Vivendo quasi un'intera vita in cava, una cosa interessante è l'influenza che aveva per questi uomini il gergo minerario sulla vita di tutti i giorni. Sarebbe troppo lungo analizzare tutti i vernacoli paesani derivati da esso. Ma su qualcuno val la pena soffermarsi. Per esempio il verbo appezzà, ovvero fare a pezzi, che deriva dall'operazione dell'appezzatura, il ridurre i grossi massi di minerale in sassi di modesta consistenza. Molto bello è il termine guaglione, che non ha niente a che vedere col corrispettivo partenopeo. Si tratta infatti della zappa bidente. Il termine deriva dall'operazione di guagliatura (per meglio dire vagliatura), cioè quella che si faceva in diversi campi per separare il buono dallo scarto. Nel capoliverese comune entra così il termine sguaglia, nel significato di pettine, proprio per la forma dello strumento a denti, simile a un rastrello, usato per la vagliatura. E, sempre nel capoliverese, gli uomini che ogni giorno portavano gli stracci da lavoro, quando nei giorni di festa potevano mettersi l'abito migliore, quasi come una nuova pelle, non potevano che chiamarlo mutatura.

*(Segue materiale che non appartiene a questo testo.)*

(** ** Examples *)

(** A paste while the network stalls: the writer never returns from the hello. *)
Definition ex_key : wframe := (MsgInput, [97]).
Definition ex_stall : list cevent :=
  [CMain true; CMain true; CMain true; CTake] ++ concat (repeat [CCall Keyboard ex_key; CSend Keyboard true] 256) ++
  [CTime 1000; CPingTick; CCall Keyboard ex_key].

Lemma watchdog_starves_witness :
  ∃ s s', crun [] ex_stall (new_session 0) = Stepped s ∧ stalled s ∧
    crun [] [CTime 3600000; CWatchTick; CPing true; CSend Keyboard true; CFrame] s = Stepped s' ∧
    rs_closed s' = false ∧ rs_now s' = 3600000 ∧ call_of Keyboard s' = Some ex_key.
Proof.
  assert (∃ s s', crun [] ex_stall (new_session 0) = Stepped s ∧ stalled s ∧
    crun [] [CTime 3600000; CWatchTick; CPing true; CSend Keyboard true; CFrame] s = Stepped s' ∧ rs_now s' = 3600000 ∧
    call_of Keyboard s = Some ex_key) as (s & s' & H1 & Hst & H2 & Hn & Hc).
  { do 2 eexists. split; [vm_compute; reflexivity|]. split; [|split; [vm_compute; reflexivity|split; reflexivity]].
    do 3 (split; [reflexivity|]). split; [eexists; reflexivity|]. split; [apply Nat.leb_le; vm_compute; reflexivity|]. repeat split. }
  exists s, s'. split; [exact H1|]. split; [exact Hst|]. split; [exact H2|].
  destruct (watchdog_starves [] s [CTime 3600000; CWatchTick; CPing true; CSend Keyboard true; CFrame] s' Hst ltac:(repeat constructor) H2) as (G1 & _ & _ & G4).
  split; [exact G1|]. split; [exact Hn|]. exact (G4 Keyboard ex_key Hc).
Defined.

(** A server that answers nothing: one ping, then the watchdog. *)
Definition ex_silent : list cevent :=
  [CMain true; CMain true; CMain true; CTake; CWrote None; CTime 300; CPingTick; CPing true; CTake; CWrote None; CFrame; CTime 400; CWatchTick; CTime 1200; CWatchTick].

Entrando quasi tutti in miniera giovanissimi, uscivano da essa a volte con quasi 50 anni di servizio, con un fisico sfiancato (o vogliamo dir meglio, all'elbana? e diciamolo: stiantato, cioncato) da quello che oggi potremmo definire con eufemismo “lavoro usurante”. E lo troviamo ancora, il corpo, che ritorna nell'epica. Un corpo che gli ultimi vedevano deperire, farsi cadente, corroso da quel fango ferroso, segnato da cicatrici. Per esso i segni della vecchiaia arrivavano prestissimo. A vedere la foto di un cavatore trentenne, oggi lo diremmo un uomo di mezza età.
Eppure sono stati la meglio gioventù, perché come vedremo nei capitoli conclusivi, è su quelle spalle che poggia la società attuale: la fortuna turistica che viviamo oggi si fonda in gran parte sulla fatica di dare un benessere ai figli e i nipoti. Nel bene e nel male.